Imagine being under investigation for something and being asked to recommend the person who would investigate you….

What the CAO should have done (and been instructed by Council to do) is recuse himself from the process and ask the IT manager, legal director, and/or regional clerk to hire the investigator.

There are so many other examples, beginning with one of the very first decisions of this Council being to remove the Integrity Commissioner. Later in the term, they also voted down a more robust Code of Conduct that would hold them to a higher standard.

We have an integrity crisis at Niagara Region.

The first person who approached me two years ago to ask me to run for Regional Council said this to me: “Laura, the people of Niagara need someone they can vote for who they may not personally agree with but who is above reproach and who they know will make the right decisions.”

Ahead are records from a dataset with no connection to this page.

Lemma updates_trans P Q R d1 d2 d3 :
  updates P d1 d2 -> updates Q d2 d3 ->
  (forall s, (R s = P s /\ Q s = None) \/ (R s = Q s /\ P s = None)) -> updates R d1 d3.
Proof.
  intros [HT1 H1] [HT2 H2] HR. split; [by eapply extends_trans|]. intros s.
  specialize (H1 s). specialize (H2 s). destruct (HR s) as [[-> HQ]|[-> HP]].
  - rewrite HQ in H2. rewrite H2. destruct (P s) as [x|]; [|done].
    destruct (existingEntry _); [done|]. destruct H1 as (v & H1 & Hv & Hs). exists v.
    split; [done|]. split; [done|]. by eapply stands_for_extends.
  - rewrite HP in H1. rewrite H1 in H2. exact H2.
Qed.

Lemma update_entry_updates s x d :
  isInternalSym s = false -> (forall n, x <> E_other n) -> x <> E_global (-1) ->
  updates (fun k => if decide (k = s) then Some x else None) d (update_entry isInternalSym false s x d).
Proof using laws.
  intros Hi Ho Hx. unfold update_entry. rewrite Hi. cbn [orb].
  destruct (existingEntry (GOT d !! s)) eqn:Ee; cbn [negb].
  - split; [done|]. intros k. case_decide; [subst|done]. by rewrite Ee.
  - destruct (newValue x (table d)) as [[v t]|] eqn:Ev.
    + apply newValue_spec in Ev as (Hs & Ht & Hv). split; [done|]. intros k. cbn.
      case_decide; [subst|by rewrite lookup_insert_ne]. rewrite Ee, lookup_insert_eq.
      exists v. split; [done|]. split; [|done]. intros ->. by apply Hx, Hv.
    + exfalso. destruct x; cbn in Ev; [by destruct (addFunction f (table d))|done|by apply (Ho id)].
Qed.

(** Exports of a module are distinct and none is the address [-1]. *)
Definition proper_exports (e : exports) : Prop := NoDup (keys e) /\ Forall (fun x => x.2 <> E_global (-1)) e.

Lemma update_entry_gives s x d e : mget s e = Some x -> x <> E_global (-1) ->
  updates (fun k => if decide (k = s) then gives e s else None) d (update_entry isInternalSym false s x d).
Proof using laws.
  intros Hx Hn. unfold gives. rewrite Hx.
  destruct (isInternalSym s) eqn:Ei.
  - unfold update_entry. rewrite Ei. apply updates_none. intros k. by case_decide.
  - destruct x; try by apply update_entry_updates.
    unfold update_entry. rewrite Ei. cbn. destruct (negb _); apply updates_none; intros k; by case_decide.
Qed.

Lemma updateGOT_updates e d : proper_exports e -> updates (gives e) d (updateGOT isInternalSym e false d).
Proof using laws.
  intros [Hn Hv]. unfold updateGOT. revert d Hn Hv.
  induction e as [|[s x] e IH]; intros d Hn Hv; cbn [foldl].
  - apply updates_none. intros s. unfold gives. cbn. by destruct (isInternalSym s).
  - apply NoDup_cons in Hn as [Hs Hn]. apply Forall_cons in Hv as [Hx Hv]. cbn in Hs, Hx.
    eapply updates_trans; [apply (update_entry_gives s x d ((s, x) :: e)); [|done]|by apply IH|].
    + cbn. by rewrite decide_True.
    + intros k. cbn. apply mget_None in Hs. unfold gives. cbn.
      destruct (decide (k = s)) as [->|]; [left|by right]. rewrite decide_True, Hs by done.
      by destruct (isInternalSym s).
Qed.

Definition existing_gives d s : option Export :=
  match GOT d !! s with Some _ => gives main s | None => None end.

That struck me so much that I wrote it down in the front of the notebook I’ve been keeping for this campaign.

Acting with integrity isn’t always easy.

Sometimes, maintaining your own integrity means other people will not like what you say or do, but if we’re not acting with the utmost integrity, what do we have left? Honestly.

My values and integrity guide me. I have to be able to continue to look my children in the eye. I have to be able to look you in the eye if/when you question the decisions I’ve made.

How do we solve the integrity crisis?

I have a few suggestions:

  • On Monday, October 22, 2018, vote only for candidates who you either know for sure are full of integrity or have given you very good reason to believe that they are;
  • Do a search of their name and find out what else they’ve done for the community (and why) outside of politics (here is a lengthy list of all the times my name shows up: Laura in the News);
  • Look at the promises they’ve made (here are mine) and determine both how feasible and how important they are;
  • Look at the information they’re sharing through their campaign and see if they’re just being critical of this term of Council or if they’re also offering solutions; and
  • Talk to them. Most candidates for regional council have listed their contact information with the City Clerk. Call them, e-mail them, engage with them on social media, and/or ask to meet with them.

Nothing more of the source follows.